It is crucial for our well-being to love certain people from a distance. This means that we love them without harboring any ill intentions. Our feelings toward them are always positive, yet by distance, I mean we should maintain a certain level of separation in terms of connection, availability, and access to the realms of our mind, soul, and heart. These are the individuals who create chaos due to their unsolvable issues, generated out of an inability to handle them and the fabrication of demons through fear and self-made assumptions.
Failing to do so results in making our lives miserable, especially when emotional imbalance takes control of our minds.
The initial challenge is that we often do not understand our preferences and inherent inclinations. This implies the types of likes and dislikes encoded in our DNA. I believe that our affinity towards something, a place, or a person is predetermined in our genetic makeup. We cannot force its development, regardless of the emotional pressures imposed on us. We cannot dislike what we naturally like, and we cannot like something that goes against our innate code. Here, I will conclude.
This is why we have diverse likes. We are drawn to numerous people, places, and things, which can be of the same or different types. We do not like everything, every place, or every person.
The same holds true for others, as they are born with distinct preferences. Each person will have different tastes and parameters to establish standards of likes and dislikes. Though overlaps may occur at times, creating unions, it is not possible for an absolute 100% match. There will always be 1% differences among two human beings.
Returning to the concept of loving at a distance, we must define and understand the parameters upon which our standards are based. Subsequently, we can identify the likeness of people and things. Let us be numerical and state that if something overlaps with us by any percentage above 50%, it is acceptable. This is how we can maintain personal space and keep people in different spheres around us.
After defining this, we must seek love deliberately. Love does not happen automatically. We often confuse our likeness, with an overlap of more than 50%, with love. However, true love is never automatic. If it were love rather than mere likeness, we would never feel comfortable once it is gone.
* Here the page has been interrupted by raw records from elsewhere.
(** ** Selecting through nested selectors *)

(** The groups of the core: how [selectableGroup] finds one, [Set] of
    mihomo's groups, which may refuse, and [Now]. *)
Inductive foundGroup := NoSuchGroup | NotAdapter | NotPickable | PickableGroup.
Inductive selectError := errGroupNotFound | errGroupInvalidType | errGroupNotSelect | SetError (text : string).

Class Groups := {
  core : Type;
  core_group : core → string → foundGroup;
  core_now : core → string → string;
  core_set : core → string → string → result string core;
}.

(** [Set] selects the node in the group it is called on, and there alone. *)
Class GroupsLaws `{Groups} : Prop := {
  core_set_now : ∀ c group node c', core_set c group node = Ok c' →
    ∀ name, core_now c' name = if eqs name group then node else core_now c name;
}.

Section select.
Context `{Groups}.

Definition selectableGroup (c : core) (group : string) : option selectError :=
  match core_group c group with
  | NoSuchGroup => Some errGroupNotFound
  | NotAdapter => Some errGroupInvalidType
  | NotPickable => Some errGroupNotSelect
  | PickableGroup => None
  end.

(** One turn of the loop: [group] takes [node]. *)
Definition select_one (c : core) (group node : string) : result selectError core :=
  match selectableGroup c group with
  | Some err => Err err
  | None => match core_set c group node with Ok c' => Ok c' | Err text => Err (SetError text) end
  end.

(** The loop from index [i - 1] of the chain down to its start. *)
Fixpoint select_down (i : nat) (chain : list string) (c : core) : core * option selectError :=
  match i with
  | O => (c, None)
  | S i =>
      match select_one c (nth i chain EmptyString) (nth (S i) chain EmptyString) with
      | Err err => (c, Some err)
      | Ok c => select_down i chain c
      end
  end.

Definition Select (c : core) (group : string) (via : list string) (node : string) : core * option selectError :=
  let chain := group :: via ++ [node] in
  select_down (length chain - 1) chain c.

(** ** What a selection leaves behind *)

Section groups.
Context {laws : GroupsLaws} (groups : list string) (node : string) (Hgroups : NoDup groups).

#[local] Notation chain := (groups ++ [node]).

Lemma nth_groups_inj i j : (i < length groups)%nat → (j < length groups)%nat →
  nth i chain EmptyString = nth j chain EmptyString → i = j.
Proof using Hgroups.
  intros Hi Hj. rewrite !nth_lookup, !lookup_app_l by done.
  destruct (lookup_lt_is_Some_2 _ _ Hi) as [x Hx], (lookup_lt_is_Some_2 _ _ Hj) as [y Hy].
  rewrite Hx, Hy. cbn. intros ->. by eapply NoDup_lookup.
Qed.

Lemma select_one_now c group c' member : select_one c group member = Ok c' →
  ∀ name, core_now c' name = if eqs name group then member else core_now c name.
Proof using laws.
  unfold select_one. destruct (selectableGroup c group); [done|]. destruct (core_set c group member) eqn:E; [|done].
  intros [= <-]. by apply core_set_now.
Qed.

(** The loop stops at some [k]: from there inward the chain is selected, and
    everything else is as before. *)
Lemma select_down_spec i : ∀ c, (i <= length groups)%nat →
  let '(c', err) := select_down i chain c in
  ∃ k, (k <= i)%nat ∧ (err = None ↔ k = 0%nat) ∧
  (∀ j, (k <= j < i)%nat → core_now c' (nth j chain EmptyString) = nth (S j) chain EmptyString) ∧
  ∀ name, (∀ j, (k <= j < i)%nat → nth j chain EmptyString ≠ name) → core_now c' name = core_now c name.
Proof using laws Hgroups.
  induction i as [|i IH]; intros c Hi; cbn [select_down].
  { exists 0%nat. split_and!; [lia | done | lia | done]. }
  destruct (select_one c (nth i chain EmptyString) (nth (S i) chain EmptyString)) as [c1|err] eqn:E.
  - specialize (IH c1 ltac:(lia)). destruct (select_down i chain c1) as [c' err]. destruct IH as (k & Hk & Herr & Hset & Hrest).
    pose proof (select_one_now _ _ _ _ E) as Hone. exists k. split_and!; [lia | done | |].
    + intros j Hj. destruct (decide (j = i)) as [->|Hne]; [|apply Hset; lia].
      rewrite Hrest, Hone, eqs_refl; [done|]. intros j' Hj' Heq. apply nth_groups_inj in Heq; lia.
    + intros name Hname. rewrite Hrest, Hone by (intros; apply Hname; lia).
      rewrite (proj2 (eqs_false _ _)); [done|]. intros Heq. apply (Hname i); [lia | done].
  - exists (S i). split_and!; [lia | split; [done | lia] | lia | done].
Qed.

Lemma iter_along (now : string → string) k i : (k <= i <= length groups)%nat →
  (∀ j, (k <= j < length groups)%nat → now (nth j chain EmptyString) = nth (S j) chain EmptyString) →
  Nat.iter (length groups - i) now (nth i chain EmptyString) = node.
Proof using Type.
  intros Hi Hnow. remember (length groups - i)%nat as n eqn:En. revert i Hi En. induction n as [|n IH]; intros i Hi En.
  - replace i with (length groups) by lia. by rewrite nth_middle.
  - rewrite Nat.iter_succ_r, Hnow by lia. apply IH; lia.
Qed.
End groups.
End select.

(** Selecting through nested selectors. When it succeeds, following what
    is selected from the group ends at the node. When it fails somewhere on
    the way, the selectors from there inward already lead to the node and all
    outside them, the group first, still select what they did: the group
    never routes through a selector changed halfway. No other group moves. *)
Theorem select_route `{Hg : Groups} `{!GroupsLaws} c group via node :
  NoDup (group :: via) →
  let chain := group :: via ++ [node] in
  let '(c', err) := Select c group via node in
  (err = None → Nat.iter (S (length via)) (core_now c') group = node) ∧
  (err ≠ None → core_now c' group = core_now c group) ∧
  (∀ name, name ∉ group :: via → core_now c' name = core_now c name) ∧
  ∃ k, (k <= S (length via))%nat ∧ (err = None ↔ k = 0%nat) ∧
    (∀ i, (i < k)%nat → core_now c' (nth i chain EmptyString) = core_now c (nth i chain EmptyString)) ∧
    (∀ i, (k <= i <= S (length via))%nat → Nat.iter (S (length via) - i) (core_now c') (nth i chain EmptyString) = node).
Proof.
  intros Hnd chain. unfold Select. change (group :: via ++ [node]) with ((group :: via) ++ [node]).
  replace (length ((group :: via) ++ [node]) - 1)%nat with (length (group :: via)) by (rewrite length_app; cbn; lia).
  pose proof (select_down_spec (group :: via) node Hnd (length (group :: via)) c ltac:(lia)) as Hspec.
  destruct (select_down _ _ c) as [c' err]. destruct Hspec as (k & Hk & Herr & Hset & Hrest).
  assert (Hiter : ∀ i, (k <= i <= S (length via))%nat → Nat.iter (S (length via) - i) (core_now c') (nth i chain EmptyString) = node).
  { intros i Hi. by apply (iter_along (group :: via) node (core_now c') k i). }
  assert (Hout : ∀ i, (i < k)%nat → core_now c' (nth i chain EmptyString) = core_now c (nth i chain EmptyString)).
  { intros i Hi. apply Hrest. intros j Hj Heq.
    apply (nth_groups_inj (group :: via) node Hnd) in Heq; cbn [length] in *; lia. }
  split_and!.
  - intros E. specialize (Hiter 0%nat). rewrite Nat.sub_0_r in Hiter. apply Hiter. apply Herr in E. lia.
  - intros E. apply (Hout 0%nat). destruct k; [|lia]. by destruct E; apply Herr.
  - intros name Hname. apply Hrest. intros j Hj <-. apply Hname. rewrite nth_lookup, lookup_app_l by (cbn; cbn in Hj; lia).
    destruct (lookup_lt_is_Some_2 (group :: via) j) as [x Hx]; [lia|]. rewrite Hx. by eapply list_elem_of_lookup_2.
  - by exists k.
Qed.
(* ===== verification/RouteWatch.v ===== *)
(** * Watching the route: core/route.go

    The host shows where traffic goes out and keeps answers (a country, an
    exit address) as long as the route stands. The tracker numbers what it
    sees: a version for every change of a pick, a provider or a rule set, an
    epoch for every reset. Every operation holds [selectMu] or the tracker's
    lock, so a run is a sequence of operations. *)

From S2P Require Import Prelude GoText ProviderPolicy.

(** ** The tracker *)

Inductive routeChange := routeUnchanged | routeMoved | routeReset.
#[export] Instance routeChange_eq : EqDecision routeChange. Proof. solve_decision. Defined.

(** [max] on the constants. *)
Definition change_max (a b : routeChange) : routeChange :=
  match a, b with
  | routeReset, _ | _, routeReset => routeReset
  | routeMoved, _ | _, routeMoved => routeMoved
  | _, _ => routeUnchanged
  end.

Record RouteState := { CoreEpoch : Z; RouteVersion : Z }.

(** What [readPicks] and [readRuleSets] read of mihomo: the pick of every
    group that has one, the version of every provider, the strategy of every
    rule set, by its address. *)
Record reading := {
  rd_picks : gmap string string;
  rd_versions : gmap string Z;
  rd_ruleSets : gmap string Z;
}.

(** [None] is a nil map; [rt_polling] tells [stopPoll] from nil. *)
Record routeTracker := {
  rt_epoch : Z;
  rt_version : Z;
  rt_picks : gmap string string;
  rt_providerVersions : option (gmap string Z);
  rt_ruleSets : option (gmap string Z);
  rt_watched : bool;
  rt_watchSeq : Z;
  rt_polling : bool;
}.

Definition currentRoute : routeTracker :=
  {| rt_epoch := 0; rt_version := 0; rt_picks := ∅; rt_providerVersions := None; rt_ruleSets := None;
     rt_watched := false; rt_watchSeq := 0; rt_polling := false |}.

(** [uint64] addition. *)
Definition uint64_succ (z : Z) : Z := (z + 1) mod 2 ^ 64.

Definition routeStateLocked (rt : routeTracker) : RouteState :=
  {| CoreEpoch := rt_epoch rt; RouteVersion := rt_version rt |}.

Definition known_and_changed (now : gmap string Z) (before : option (gmap string Z)) : bool :=
  match before with None => false | Some before => negb (bool_decide (now = before)) end.

(** What a refresh makes of the change it was called with. *)
Definition change_seen (rt : routeTracker) (change : routeChange) (r : reading) : routeChange :=
  if known_and_changed (rd_versions r) (rt_providerVersions rt) || known_and_changed (rd_ruleSets r) (rt_ruleSets rt) ||
     negb (bool_decide (rd_picks r = rt_picks rt))
  then change_max change routeMoved else change.

(** [refreshRouteLocked], and what it publishes. *)
Definition refreshRouteLocked (rt : routeTracker) (change : routeChange) (r : reading) : routeTracker * option RouteState :=
  let change := change_seen rt change r in
  let rt := {| rt with rt_providerVersions := Some (rd_versions r); rt_ruleSets := Some (rd_ruleSets r); rt_picks := rd_picks r |} in
  let rt := if decide (change = routeReset) then {| rt with rt_epoch := uint64_succ (rt_epoch rt) |} else rt in
  if decide (change = routeUnchanged) then (rt, None)
  else
    let rt := {| rt with rt_version := uint64_succ (rt_version rt) |} in
    (rt, if rt_watched rt then Some (routeStateLocked rt) else None).

Definition changeRoute := refreshRouteLocked.
Definition refreshRoute (rt : routeTracker) (r : reading) := changeRoute rt routeUnchanged r.
Definition bumpRouteEpoch (rt : routeTracker) (r : reading) := changeRoute rt routeReset r.

(** The second section of [handleWatchRoute]. *)
Definition watch_section (rt : routeTracker) (watch : bool) (seq : Z) : routeTracker :=
  if seq <? rt_watchSeq rt then rt
  else {| rt with rt_watchSeq := seq; rt_watched := watch; rt_polling := watch |}.

Definition handleWatchRoute (rt : routeTracker) (watch : bool) (seq : Z) (r : reading) : routeTracker * option RouteState * RouteState :=
  let '(rt, published) := refreshRoute rt r in
  let rt := watch_section rt watch seq in
  (rt, published, routeStateLocked rt).

(** [seq] is the place [methodCallSeq.Add] gives the stop. *)
Definition stopRouteWatch (rt : routeTracker) (seq : Z) : routeTracker :=
  {| rt with rt_watchSeq := Z.max (rt_watchSeq rt) seq; rt_watched := false; rt_polling := false |}.

(** ** Runs *)

Inductive route_op := Refresh (change : routeChange) (r : reading) | Watch (watch : bool) (seq : Z) | StopWatch (seq : Z).

Definition route_step (rt : routeTracker) (op : route_op) : routeTracker * option RouteState :=
  match op with
  | Refresh change r => changeRoute rt change r
  | Watch watch seq => (watch_section rt watch seq, None)
  | StopWatch seq => (stopRouteWatch rt seq, None)
  end.

(** The tracker after a run, and what it published. *)
Fixpoint route_run (rt : routeTracker) (ops : list route_op) : routeTracker * list RouteState :=
  match ops with
  | [] => (rt, [])
  | op :: ops =>
      let '(rt, published) := route_step rt op in
      let '(rt, later) := route_run rt ops in
      (rt, option_list published ++ later)
  end.

(** ** A version stands for one route *)

(** How often the version moves. *)
Fixpoint moves (rt : routeTracker) (ops : list route_op) : Z :=
  match ops with
  | [] => 0
  | op :: ops =>
      (match op with Refresh change r => if decide (change_seen rt change r = routeUnchanged) then 0 else 1 | _ => 0 end)
      + moves (route_step rt op).1 ops
  end.

Definition in_uint64 (z : Z) : Prop := 0 <= z < 2 ^ 64.

Lemma moves_bounds ops : ∀ rt, 0 <= moves rt ops <= Z.of_nat (length ops).
Proof.
  induction ops as [|op ops IH]; intros rt; cbn [moves length]; [lia|]. specialize (IH (route_step rt op).1).
  destruct op; [case_decide|..]; lia.
Qed.

(** What the tracker holds of the route. *)
Definition route_of (rt : routeTracker) : gmap string string * option (gmap string Z) * option (gmap string Z) :=
  (rt_picks rt, rt_providerVersions rt, rt_ruleSets rt).

Lemma step_version rt op : in_uint64 (rt_version rt) →
  rt_version (route_step rt op).1 =
    (rt_version rt + match op with Refresh change r => if decide (change_seen rt change r = routeUnchanged) then 0 else 1 | _ => 0 end) mod 2 ^ 64.
Proof.
  intros Hv. unfold in_uint64 in Hv. destruct op as [change r|watch seq|seq]; cbn.
  - unfold changeRoute, refreshRouteLocked. do 2 case_decide; cbn; unfold uint64_succ; rewrite ?Z.add_0_r; try done;
      by rewrite Z.mod_small.
  - unfold watch_section. case_if; cbn; by rewrite Z.add_0_r, Z.mod_small.
  - by rewrite Z.add_0_r, Z.mod_small.
Qed.

Lemma run_version ops : ∀ rt, in_uint64 (rt_version rt) →
  rt_version (route_run rt ops).1 = (rt_version rt + moves rt ops) mod 2 ^ 64.
Proof.
  induction ops as [|op ops IH]; intros rt Hv; cbn [route_run moves].
  { cbn. rewrite Z.add_0_r, Z.mod_small; [done | exact Hv]. }
  pose proof (step_version rt op Hv) as Hs. destruct (route_step rt op) as [rt' published]. cbn [fst] in *.
  specialize (IH rt'). destruct (route_run rt' ops) as [rt2 later]. cbn [fst] in *.
  rewrite IH, Hs, Z.add_mod_idemp_l by (try (unfold in_uint64; rewrite Hs; apply Z.mod_pos_bound); lia).
  f_equal. lia.
Qed.

(** Two trackers with nothing between them that counted as a change hold the
    same route, as far as it was known. *)
Definition same_route (rt rt' : routeTracker) : Prop :=
  rt_picks rt' = rt_picks rt ∧ rt_epoch rt' = rt_epoch rt ∧
  (∀ v, rt_providerVersions rt = Some v → rt_providerVersions rt' = Some v) ∧
  (∀ v, rt_ruleSets rt = Some v → rt_ruleSets rt' = Some v).

Lemma unchanged_seen rt change r : change_seen rt change r = routeUnchanged →
  change = routeUnchanged ∧ rd_picks r = rt_picks rt ∧
  (∀ v, rt_providerVersions rt = Some v → rd_versions r = v) ∧ (∀ v, rt_ruleSets rt = Some v → rd_ruleSets r = v).
Proof.
  unfold change_seen. case_if; [by destruct change|]. intros ->.
  apply orb_false_iff in E as [[E1 E2]%orb_false_iff E3%negb_false_iff%bool_decide_eq_true].
  unfold known_and_changed in E1, E2. split_and!; [done | done | |].
  - intros v Hv. rewrite Hv in E1. by apply negb_false_iff, bool_decide_eq_true in E1.
  - intros v Hv. rewrite Hv in E2. by apply negb_false_iff, bool_decide_eq_true in E2.
Qed.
Love is always an investment of emotions, time, energy, positive sentiments, and various other factors. We never love something we dislike, but we can love something that aligns with our parameters of maximum likeness. Many people do not empirically define this, leading them to perceive it as an automatic process. However, behind the scenes, everything is numerically calculated. Our lack of awareness does not negate this fact. Likeness and emotional investment are interlinked; we invest and continue to invest until it grows beyond a point of no return.
If detachment occurs, we experience sadness and a broken heart. The love-based investment goes to waste, resulting in emotional loss that we regret and feel pain over. The lower the investment, the lower the pain of regret and loss.
I will now connect likeness and a broken heart. Even after our heart breaks, we cannot hate people, things, and places. The intrinsic and innate likeness encoded in our DNA cannot be destroyed, just as the DNA itself cannot be destroyed.
Numerically speaking, maintaining personal space becomes essential, and a threshold of 50% likeness serves as a practical guideline. This percentage reflects an acceptable overlap for coexistence without compromising individual well-being. Moreover, the inherent diversity in human preferences ensures that a perfect 100% match is unattainable, leaving room for at least 1% differences between individuals.
In the realm of emotions, the concept of deliberate love underscores the numerical precision involved. Love, being an investment, operates on a calculated basis. Likeness, surpassing the 50% threshold, often leads to confusion between mere affinity and genuine love. The awareness of this numerical aspect highlights the need for conscious efforts in seeking and sustaining love.
The emotional consequences of detachment are also subject to a numerical evaluation. The degree of emotional investment directly correlates with the intensity of sadness and heartbreak. Lower investments result in proportionally reduced pain of regret and loss. This numerical perspective sheds light on the intricacies of human emotions and relationships, emphasizing the quantitative aspects often overlooked in matters of the heart.